[WHAT TO DO] Only some lines are wanted. Transcribe, exactly, the lines below from the line with "WaitCommand (h : Handler)." up to and including the line with "Section execute.".

[INPUT RECORDS]
(* ===== verification/CommandRegistry.v ===== *)
(** * Command objects and the registries that hold them

    Models the class hierarchy below [ICommand] (src/command/core/ICommand.hpp
    and the headers of src/command/impl) and src/command/core/CommandRegistry.cpp.
    A command object is a constructor; its arguments stand for the references
    that the class keeps and that differ between handlers (the transaction
    manager, the finder, the INFO callbacks, the replica registry): all of
    them belong to the [CommandHandler] that builds the registry.  The store and
    the managers are the same for all objects and are part of [World].
    [command_execute] is the virtual call. *)

From S2P Require Import Prelude CharConv Resp StoreValue Blocking WatchManager TransactionManager ReplicaRegistry Command ServerConfig World BasicCommands ListCommands StreamCommands TransactionCommands.

(** ** Command types as keys *)

Definition type_index (t : CommandType) : nat :=
  match t with
  | Ping => 0 | Info => 1 | Echo => 2 | Set_ => 3 | Get => 4 | TypeCmd => 5 | RPush => 6
  | LPush => 7 | LRange => 8 | LLen => 9 | LPop => 10 | BLPop => 11 | XAdd => 12 | XRange => 13
  | XRead => 14 | Incr => 15 | Multi => 16 | Watch => 17 | Unwatch => 18 | Exec => 19
  | Discard => 20 | Replconf => 21 | Psync => 22 | Wait => 23 | Unknown => 24
  end.

Definition all_types : list CommandType :=
  [Ping; Info; Echo; Set_; Get; TypeCmd; RPush; LPush; LRange; LLen; LPop; BLPop; XAdd; XRange;
   XRead; Incr; Multi; Watch; Unwatch; Exec; Discard; Replconf; Psync; Wait; Unknown].

#[export] Instance CommandType_countable : Countable CommandType.
Proof. by refine (inj_countable' type_index (λ n, nth n all_types Unknown) _); intros []. Defined.

(** ** The classes *)

Inductive BasicCommand :=
  | PingCommand
  | InfoCommand (h : Handler)
  | EchoCommand
  | SetCommand
  | GetCommand
  | TypeCommand
  | IncrCommand.

Inductive ListCommand :=
  | RPushCommand | LPushCommand | LRangeCommand | LLenCommand | LPopCommand | BlpopCommand.

Inductive StreamCommand := XAddCommand | XRangeCommand | XReadCommand.

Inductive WatchingCommand :=
  | WatchCommand (h : Handler)
  | UnwatchCommand (h : Handler).

Inductive TransactionCommand :=
  | MultiCommand (h : Handler)
  | ExecCommand (h : Handler)
  | DiscardCommand (h : Handler).

Inductive ReplicationCommand :=
  | ReplconfCommand
  | PsyncCommand (h : Handler)
  | WaitCommand (h : Handler).

Inductive ICommand :=
  | Basic (c : BasicCommand)
  | List_ (c : ListCommand)
  | Stream_ (c : StreamCommand)
  | Watching (c : WatchingCommand)
  | Transaction (c : TransactionCommand)
  | Replication_ (c : ReplicationCommand).

Section execute.
Context (call : Task → M unit) (redis_version : bytes).

Definition command_execute (c : ICommand) (cmd : Command) (on_reply : Reply) : M unit :=
  match c with
  | Basic PingCommand => execute_ping call cmd on_reply
  | Basic (InfoCommand h) => execute_info call redis_version h cmd on_reply
  | Basic EchoCommand => execute_echo call cmd on_reply
  | Basic SetCommand => execute_set call cmd on_reply
  | Basic GetCommand => execute_get call cmd on_reply
  | Basic TypeCommand => execute_type call cmd on_reply
  | Basic IncrCommand => execute_incr call cmd on_reply
  | List_ RPushCommand => execute_rpush call cmd on_reply
  | List_ LPushCommand => execute_lpush call cmd on_reply
  | List_ LRangeCommand => execute_lrange call cmd on_reply
  | List_ LLenCommand => execute_llen call cmd on_reply
  | List_ LPopCommand => execute_lpop call cmd on_reply
  | List_ BlpopCommand => execute_blpop call cmd on_reply
  | Stream_ XAddCommand => execute_xadd call cmd on_reply
  | Stream_ XRangeCommand => execute_xrange call cmd on_reply
  | Stream_ XReadCommand => execute_xread call cmd on_reply
  | Watching (WatchCommand h) => execute_watch call h cmd on_reply
  | Watching (UnwatchCommand h) => execute_unwatch call h cmd on_reply
  | Transaction (MultiCommand h) => execute_multi call h on_reply
  | Transaction (ExecCommand h) => execute_exec call h on_reply
  | Transaction (DiscardCommand h) => execute_discard call h on_reply
  | Replication_ ReplconfCommand => execute_replconf call on_reply
  | Replication_ (PsyncCommand h) => execute_psync call h cmd on_reply
  | Replication_ (WaitCommand h) => execute_wait call h cmd on_reply
  end.
End execute.

(** ** The registry *)

Record CommandRegistry := mkCommands {
  commands_ : gmap CommandType ICommand;
}.

Definition register_command (t : CommandType) (command : ICommand) (r : CommandRegistry)
    : CommandRegistry :=
  mkCommands (<[t := command]> (commands_ r)).

(** [find]: [None] is the null pointer. *)
Definition find_command (t : CommandType) (r : CommandRegistry) : option ICommand := commands_ r !! t.

Definition register_all (l : list (CommandType * ICommand)) : CommandRegistry :=
  fold_left (λ r '(t, c), register_command t c r) l (mkCommands ∅).

Definition build_client_registry (h : Handler) : CommandRegistry :=
  register_all
    [(Ping, Basic PingCommand); (Info, Basic (InfoCommand h)); (Echo, Basic EchoCommand);
     (Set_, Basic SetCommand); (Get, Basic GetCommand); (TypeCmd, Basic TypeCommand);
     (Incr, Basic IncrCommand);
     (RPush, List_ RPushCommand); (LPush, List_ LPushCommand); (LRange, List_ LRangeCommand);
     (LLen, List_ LLenCommand); (LPop, List_ LPopCommand); (BLPop, List_ BlpopCommand);
     (XAdd, Stream_ XAddCommand); (XRange, Stream_ XRangeCommand); (XRead, Stream_ XReadCommand);
     (Watch, Watching (WatchCommand h)); (Unwatch, Watching (UnwatchCommand h));
     (Wait, Replication_ (WaitCommand h));
     (Multi, Transaction (MultiCommand h)); (Exec, Transaction (ExecCommand h));
     (Discard, Transaction (DiscardCommand h))].

Definition build_replication_registry (h : Handler) : CommandRegistry :=
  register_all
    [(Ping, Basic PingCommand); (Replconf, Replication_ ReplconfCommand);
     (Psync, Replication_ (PsyncCommand h))].

(** The registry that the constructor of [CommandHandler] builds. *)
Definition handler_registry (h : Handler) : CommandRegistry :=
  match h_kind h with
  | Replication => build_replication_registry h
  | Client => build_client_registry h
  end.

(** ** Lookup in a registry built by registrations *)

(** The last registration of a type counts. *)
Lemma register_all_find l t :
  find_command t (register_all l) = snd <$> last (filter (λ p, p.1 = t) l).
Proof.
  unfold register_all. induction l as [|[t' c] l IH] using rev_ind; [apply lookup_empty|].
  rewrite fold_left_app, filter_app. cbn [fold_left].
  unfold find_command, register_command. cbn [commands_]. destruct (decide (t' = t)) as [->|Hne].
  - rewrite lookup_insert_eq, filter_cons_True, filter_nil by done. by rewrite last_snoc.
  - rewrite lookup_insert_ne, filter_cons_False, filter_nil by done. by rewrite app_nil_r.
Qed.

[RESULT OF THIS TASK]
  | WaitCommand (h : Handler).

Inductive ICommand :=
  | Basic (c : BasicCommand)
  | List_ (c : ListCommand)
  | Stream_ (c : StreamCommand)
  | Watching (c : WatchingCommand)
  | Transaction (c : TransactionCommand)
  | Replication_ (c : ReplicationCommand).

Section execute.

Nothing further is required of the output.